A solution to that problem is to use an amalgam of the two styles shown above. Thus, define each cell of the cell array to be moderately large in size. Now use indexing to stuff new rows of A into the cell. When the current cell must be grown larger by the next append step, just add a new cell to the cell array.
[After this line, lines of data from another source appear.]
Lemma deleteTier_cascade_witness :
  let created :=
    world_after Sample.handleSubmit
      (Tiers.setFormData (Sample.form "Gold" 1)
         (Tiers.select_run Tiers.initialState [Tiers.Select "q1"]))
      (Sample.world Sample.store) in
  let props := Sample.editing "tier-1" in
  let saved :=
    world_after (Editor.handleSubmit props)
      (Editor.setOverrides {[ "p1" := Sample.override "p1" true ]} (Editor.initialState props))
      created in
  let s' := db_after (Tiers.deleteTier Sample.allocation "tier-1") Tiers.initialState saved in
  answered 1 saved = true
  /\ length (Store.customer_tiers (db saved)) = 1%nat
  /\ length (Store.tier_product_overrides (db saved)) = 1%nat
  /\ Forall (fun r => CustomerTier.tier_id r ≠ "tier-1") (Store.customer_tiers s')
  /\ Forall (fun r => TierProductOverride.tier_id r ≠ "tier-1")
            (Store.tier_product_overrides s').
Proof.
  intros created props saved s'.
  assert (answered 1 saved = true) as Hanswered by reflexivity.
  pose proof (deleteTier_cascade Sample.allocation "tier-1" Tiers.initialState saved
                Hanswered) as (_ & _ & Hproducts & Hcustomers & _).
  repeat split; [exact Hcustomers | exact Hproducts].
Defined.

End ConsoleFacts.

(** ** AllocationTiers: more on the customer source selection *)

Module SelectionMore.
Import Tiers.

Lemma findIndex_absent (kind : CustomerSourceId) (l : list SelectedSource) :
  entries_of kind l = [] -> findIndex kind l = None.
Proof.
  unfold entries_of. induction l as [|s l IH]; [reflexivity |]. simpl.
  rewrite filter_cons. destruct (decide (sourceId s = kind)) as [Hs|Hs]; [discriminate |].
  intros Hnil. rewrite bool_decide_eq_false_2 by exact Hs. now rewrite IH.
Qed.

Lemma findIndex_insert (kind : CustomerSourceId) (l : list SelectedSource) (i : nat)
    (entry : SelectedSource) :
  findIndex kind l = Some i -> sourceId entry = kind ->
  findIndex kind (<[i := entry]> l) = Some i.
Proof.
  intros Hi Hentry. revert i Hi. induction l as [|s l IH]; intros i; [discriminate |].
  simpl. case_bool_decide as Hs.
  - intros [= <-]. simpl. now rewrite bool_decide_eq_true_2.
  - destruct (findIndex kind l) as [j|]; [| discriminate]. intros [= <-]. simpl.
    rewrite bool_decide_eq_false_2 by exact Hs. now rewrite (IH j).
Qed.

Lemma without_absent_kind (kind : CustomerSourceId) (l : list SelectedSource) :
  entries_of kind l = [] -> filter (fun s => sourceId s ≠ kind) l = l.
Proof.
  unfold entries_of. induction l as [|s l IH]; [reflexivity |].
  rewrite !filter_cons. destruct (decide (sourceId s = kind)) as [Hs|Hs]; [discriminate |].
  intros Hnil. destruct (decide (sourceId s ≠ kind)); [| contradiction]. now rewrite IH.
Qed.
Some years ago, this discussion arose on the MATLAB newsgroup, and several solutions along these lines were proposed. I posted the solutions growdata & growdata2 as files on the MATLAB Central File Exchange. Growdata2 used function handles to solve the problem:

``````tic
Ahandle = growdata2;
for i = 1:n
Ahandle(rand(1,3))
end
% unpack the object into a normal array
A = Ahandle();
toc

Elapsed time is 1.572798 seconds.
``````

At the time, it was a somewhat faster approach to use persistent variables.

``````tic
growdata
for i = 1:n
growdata(rand(1,3))
end
A = growdata;
toc

Elapsed time is 2.048584 seconds.
``````

Since then the implementation of function handles has clearly improved in MATLAB, so the function handle is now faster.

A virtue of these schemes is they will not have a quadratic performance penalty, while allowing millions of append steps.

Oh well, this is surely more information than was originally requested when the question was asked. Perhaps someone will get something out of it though.